### Task to carry out:
From the records below, please repeat exactly the line that has "apply (schedule_unlink_wf w); [by", the line that has "(∀ id status, guarantees", and every line between them, and nothing else.

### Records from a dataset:
Lemma wf_jobs w jobs :
  wf w → map_Forall (job_wf w) jobs → wf (with_jobs jobs w).
Proof. by intros (Ha & Hs & Hj) H. Qed.

Lemma wf_audit w l : wf w → wf (with_audit l w).
Proof. done. Qed.

Lemma references_spec {A} (m : gmap string A) key :
  references m key = true ↔ ∀ k, key = Some k → is_Some (m !! k).
Proof.
  destruct key as [k|]; cbn; [rewrite bool_decide_eq_true|].
  - split; [by intros ? ? [= <-]|by intros H; apply H].
  - by split.
Qed.

Lemma site_ok_spec (w : World Inv) site : site_ok w site = true ↔ site = "" ∨ site ∈ w_sites w.
Proof. unfold site_ok. by rewrite bool_decide_eq_true. Qed.

Lemma window_min_ok_spec m : window_min_ok m = true ↔ minute_ok m.
Proof.
  unfold minute_ok. destruct m as [m|]; cbn; [|by split].
  split; [intros H x [= <-]; lia|intros H; specialize (H m eq_refl); lia].
Qed.

Lemma schedule_input_ok_spec input :
  schedule_input_ok input = Ok () →
  minute_ok (si_WindowStartMin input) ∧ minute_ok (si_WindowEndMin input) ∧
  int4 (si_TimeoutSeconds input) = true ∧ int4 (si_IntervalSeconds input) = true.
Proof.
  unfold schedule_input_ok. rewrite <- !window_min_ok_spec. intros H.
  repeat case_match; simplify_eq. bool_hyps. tauto.
Qed.

Lemma schedule_unlink_wf (w w' : World Inv) gone id r :
  (∀ k, is_Some (w_agents w !! k) → k ≠ row_agent r ∨ is_Some (w_agents w' !! k)) →
  (∀ k, is_Some (w_schedules w !! k) → k ∈ gone ∨ is_Some (w_schedules w' !! k)) →
  w_users w' = w_users w → job_wf w id r → job_wf w' id (schedule_unlink gone r).
Proof.
  intros Ha Hs Hu (Hra & Hrs & Hru & Ht).
  assert (is_Some (w_agents w' !! row_agent r)) by (by destruct (Ha _ Hra)).
  unfold schedule_unlink. destruct (row_schedule r) as [k|] eqn:Hk.
  - destruct (decide (k ∈ gone)).
    + unfold job_wf. rewrite Hu. split_and!; [done|done|done|apply Ht|apply Ht].
    + unfold job_wf. rewrite Hu, Hk. split_and!; [done| |done|apply Ht|apply Ht]. intros ? [= <-].
      by destruct (Hs k (Hrs k eq_refl)).
  - unfold job_wf. rewrite Hu, Hk. split_and!; [done|done|done|apply Ht|apply Ht].
Qed.

Lemma guarantees_stmt_wf {A} (f : Z → World Inv → result db_error (A * World Inv)) :
  (∀ w now a w', wf w → f now w = Ok (a, w') → wf w') → guarantees keeps_wf (stmt f).
Proof.
  intros Hf. apply guarantees_stmt; [by intros w Hw|]. intros w now a w' Hr Hw.
  by apply (Hf (bump w) now a w').
Qed.

Lemma schedule_row_wf (w : World Inv) id input old next now :
  schedule_input_ok input = Ok () → is_Some (w_agents w !! si_AgentID input) →
  schedule_wf w id (schedule_put id input old next now).
Proof.
  intros (?&?&?&?)%schedule_input_ok_spec Href. by split_and!.
Qed.

(** The proof obligations of a statement that keeps the tables well formed. *)
Ltac wf_stmt :=
  apply guarantees_stmt_wf;
  let Hwf := fresh "Hwf" in intros w now ? w' Hwf ?; repeat case_match; simplify_eq/=; bool_hyps.

Lemma DeleteScanAgent_wf id : guarantees keeps_wf (DeleteScanAgent unlink id).
Proof.
  wf_stmt. destruct Hwf as (Ha & Hs & Hj). split_and!; cbn.
  - intros k a [_ Hk]%lookup_delete_Some. exact (Ha k a Hk).
  - intros k s [Hk Hne]%map_lookup_filter_Some. destruct (Hs k s Hk) as (?&[a Hag]&?).
    split_and!; try tauto. exists a. cbn. by rewrite lookup_delete_ne.
  - intros k r' Hk. apply lookup_fmap_Some in Hk as (r & <- & Hk).
    apply map_lookup_filter_Some in Hk as [Hk Hne]. cbn in Hne.
    apply (schedule_unlink_wf w); [| |done|by apply Hj].
    + intros a Hag. destruct (decide (a = id)) as [->|]; [by left|].
      right. cbn. by rewrite lookup_delete_ne.
    + intros s [x Hx]. cbn.
      destruct (filter (λ p : string * ScanSchedule, ss_AgentID p.2 ≠ id) (w_schedules w) !! s) eqn:Hf;
        [by right; eexists|]. left.
      apply elem_of_difference. rewrite !elem_of_dom, Hx, Hf. split; [by eexists|by intros [? [=]]].
Qed.
(** Walks through a program to its statements. *)
Ltac wf_prog :=
  repeat match goal with
  | |- guarantees _ (try_bind _ _) => apply guarantees_try; [|intros ?]
  | |- guarantees _ (prog_bind _ _) => apply guarantees_bind; [|intros ?]
  | |- guarantees _ time_now => apply guarantees_time_now; by intros w Hw
  | |- guarantees _ random_token => apply guarantees_random_token; by intros w Hw
  | |- guarantees _ (Ret _) => exact I
  | |- guarantees _ (match _ with _ => _ end) => case_match
  end.

Lemma GetScanAgent_wf id : guarantees keeps_wf (GetScanAgent (Inv := Inv) id).
Proof. by wf_stmt. Qed.
Lemma GetScanJob_wf id : guarantees keeps_wf (GetScanJob (Inv := Inv) id).
Proof. by wf_stmt. Qed.
Lemma GetScanSchedule_wf id : guarantees keeps_wf (GetScanSchedule (Inv := Inv) id).
Proof. by wf_stmt. Qed.
Lemma ListScanJobs_wf limit : guarantees keeps_wf (ListScanJobs (Inv := Inv) limit).
Proof. by wf_stmt. Qed.
Lemma ListDueScanSchedules_wf : guarantees keeps_wf (ListDueScanSchedules (Inv := Inv)).
Proof. by wf_stmt. Qed.

Lemma CreateScanAgent_wf input : guarantees keeps_wf (CreateScanAgent (Inv := Inv) input).
Proof.
  unfold CreateScanAgent. wf_prog; [|apply GetScanAgent_wf]. wf_stmt;
    (apply wf_put_agent; [done|split; [done|by apply site_ok_spec]]).
Qed.

Lemma UpdateScanAgent_wf id input : guarantees keeps_wf (UpdateScanAgent (Inv := Inv) id input).
Proof.
  unfold UpdateScanAgent. wf_prog; [|apply GetScanAgent_wf]. wf_stmt;
    (apply wf_put_agent; [done|split; [done|by apply site_ok_spec]]).
Qed.

Lemma EnrollDiscoveredAgent_wf url input :
  guarantees keeps_wf (EnrollDiscoveredAgent (Inv := Inv) url input).
Proof.
  unfold EnrollDiscoveredAgent. wf_prog; try apply CreateScanAgent_wf.
  unfold GetScanAgentByEndpoint. wf_prog; [by wf_stmt|apply GetScanAgent_wf].
Qed.

Lemma SetScanAgentStatus_wf id status : guarantees keeps_wf (SetScanAgentStatus (Inv := Inv) id status).
Proof.
  wf_stmt. apply wf_put_agent; [done|]. destruct Hwf as (Ha & _).
  match goal with H : w_agents _ !! _ = Some _ |- _ => exact (Ha _ _ H) end.
Qed.

Lemma TouchScanAgent_wf id version : guarantees keeps_wf (TouchScanAgent (Inv := Inv) id version).
Proof. wf_stmt. by apply wf_alter_agent. Qed.

Lemma CreateScanJob_wf input : guarantees keeps_wf (CreateScanJob (Inv := Inv) input).
Proof.
  unfold CreateScanJob. wf_prog; [|apply GetScanJob_wf]. wf_stmt.
  apply wf_jobs; [done|]. apply map_Forall_insert_2; [|apply Hwf].
  split_and!; cbn; try by apply references_spec.
  - assumption.
  - unfold job_timeout. destruct (_ <=? 0) eqn:?; lia.
  - unfold int4 in *. lia.
Qed.

Lemma UpdateScanJobResult_wf id res : guarantees keeps_wf (UpdateScanJobResult (Inv := Inv) id res).
Proof. wf_stmt. apply wf_jobs; [done|]. by apply map_Forall_alter; [|apply Hwf]. Qed.

Lemma CreateScanSchedule_wf input : guarantees keeps_wf (CreateScanSchedule (Inv := Inv) input).
Proof.
  unfold CreateScanSchedule. wf_prog; [|apply GetScanSchedule_wf]. wf_stmt;
    apply wf_put_schedule; try done; apply schedule_row_wf; (assumption || by (repeat match goal with u : unit |- _ => destruct u end)).
Qed.

Lemma UpdateScanSchedule_wf id input : guarantees keeps_wf (UpdateScanSchedule (Inv := Inv) id input).
Proof.
  unfold UpdateScanSchedule. wf_prog; [|apply GetScanSchedule_wf]. wf_stmt;
    apply wf_put_schedule; try done; apply schedule_row_wf; (assumption || by (repeat match goal with u : unit |- _ => destruct u end)).
Qed.

Lemma DeleteScanSchedule_wf id : guarantees keeps_wf (DeleteScanSchedule (Inv := Inv) id).
Proof.
  wf_stmt. destruct Hwf as (Ha & Hs & Hj). split_and!; cbn; [done| |].
  - intros k s [_ Hk]%lookup_delete_Some. exact (Hs k s Hk).
  - intros k r' Hk. apply lookup_fmap_Some in Hk as (r & <- & Hk).
    apply (schedule_unlink_wf w); [by right| |done|by apply Hj].
    intros s Hx. cbn. destruct (decide (s = id)) as [->|]; [left; set_solver|].
    right. by rewrite lookup_delete_ne.
Qed.

Lemma MarkScanScheduleRan_wf id : guarantees keeps_wf (MarkScanScheduleRan (Inv := Inv) id).
Proof. wf_stmt. by apply wf_alter_schedule. Qed.

Lemma SetScanScheduleLastRun_wf id status err job :
  guarantees keeps_wf (SetScanScheduleLastRun (Inv := Inv) id status err job).
Proof. wf_stmt. by apply wf_alter_schedule. Qed.

Lemma CreateAuditLog_wf actor action st si meta :
  guarantees keeps_wf (CreateAuditLog (Inv := Inv) actor action st si meta).
Proof. by wf_stmt. Qed.

(** C18: every statement of the scan store, whatever the environment does to it,
    keeps the tables well formed: keys agree with the records' identifiers,
    jobs and schedules name existing agents, schedules and users (deletions
    cascade or unlink), window bounds are minutes of the day, and timeouts fit
    the column and are positive for jobs. *)
Theorem store_integrity :
  (∀ input, guarantees keeps_wf (CreateScanAgent (Inv := Inv) input)) ∧
  (∀ id input, guarantees keeps_wf (UpdateScanAgent (Inv := Inv) id input)) ∧
  (∀ id, guarantees keeps_wf (DeleteScanAgent unlink id)) ∧
  (∀ url input, guarantees keeps_wf (EnrollDiscoveredAgent (Inv := Inv) url input)) ∧
  (∀ id status, guarantees keeps_wf (SetScanAgentStatus (Inv := Inv) id status)) ∧
  (∀ id version, guarantees keeps_wf (TouchScanAgent (Inv := Inv) id version)) ∧
  (∀ input, guarantees keeps_wf (CreateScanJob (Inv := Inv) input)) ∧
  (∀ id res, guarantees keeps_wf (UpdateScanJobResult (Inv := Inv) id res)) ∧
  (∀ input, guarantees keeps_wf (CreateScanSchedule (Inv := Inv) input)) ∧
  (∀ id input, guarantees keeps_wf (UpdateScanSchedule (Inv := Inv) id input)) ∧
  (∀ id, guarantees keeps_wf (DeleteScanSchedule (Inv := Inv) id)) ∧
  (∀ id, guarantees keeps_wf (MarkScanScheduleRan (Inv := Inv) id)) ∧
  (∀ id status err job, guarantees keeps_wf (SetScanScheduleLastRun (Inv := Inv) id status err job)).
Proof.
  split_and!; intros; auto using CreateScanAgent_wf, UpdateScanAgent_wf, DeleteScanAgent_wf,
    EnrollDiscoveredAgent_wf, SetScanAgentStatus_wf, TouchScanAgent_wf, CreateScanJob_wf,
    UpdateScanJobResult_wf, CreateScanSchedule_wf, UpdateScanSchedule_wf, DeleteScanSchedule_wf,
    MarkScanScheduleRan_wf, SetScanScheduleLastRun_wf.
Qed.
End integrity.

### Response box:
    apply (schedule_unlink_wf w); [by right| |done|by apply Hj].
    intros s Hx. cbn. destruct (decide (s = id)) as [->|]; [left; set_solver|].
    right. by rewrite lookup_delete_ne.
Qed.

Lemma MarkScanScheduleRan_wf id : guarantees keeps_wf (MarkScanScheduleRan (Inv := Inv) id).
Proof. wf_stmt. by apply wf_alter_schedule. Qed.

Lemma SetScanScheduleLastRun_wf id status err job :
  guarantees keeps_wf (SetScanScheduleLastRun (Inv := Inv) id status err job).
Proof. wf_stmt. by apply wf_alter_schedule. Qed.

Lemma CreateAuditLog_wf actor action st si meta :
  guarantees keeps_wf (CreateAuditLog (Inv := Inv) actor action st si meta).
Proof. by wf_stmt. Qed.

(** C18: every statement of the scan store, whatever the environment does to it,
    keeps the tables well formed: keys agree with the records' identifiers,
    jobs and schedules name existing agents, schedules and users (deletions
    cascade or unlink), window bounds are minutes of the day, and timeouts fit
    the column and are positive for jobs. *)
Theorem store_integrity :
  (∀ input, guarantees keeps_wf (CreateScanAgent (Inv := Inv) input)) ∧
  (∀ id input, guarantees keeps_wf (UpdateScanAgent (Inv := Inv) id input)) ∧
  (∀ id, guarantees keeps_wf (DeleteScanAgent unlink id)) ∧
  (∀ url input, guarantees keeps_wf (EnrollDiscoveredAgent (Inv := Inv) url input)) ∧
  (∀ id status, guarantees keeps_wf (SetScanAgentStatus (Inv := Inv) id status)) ∧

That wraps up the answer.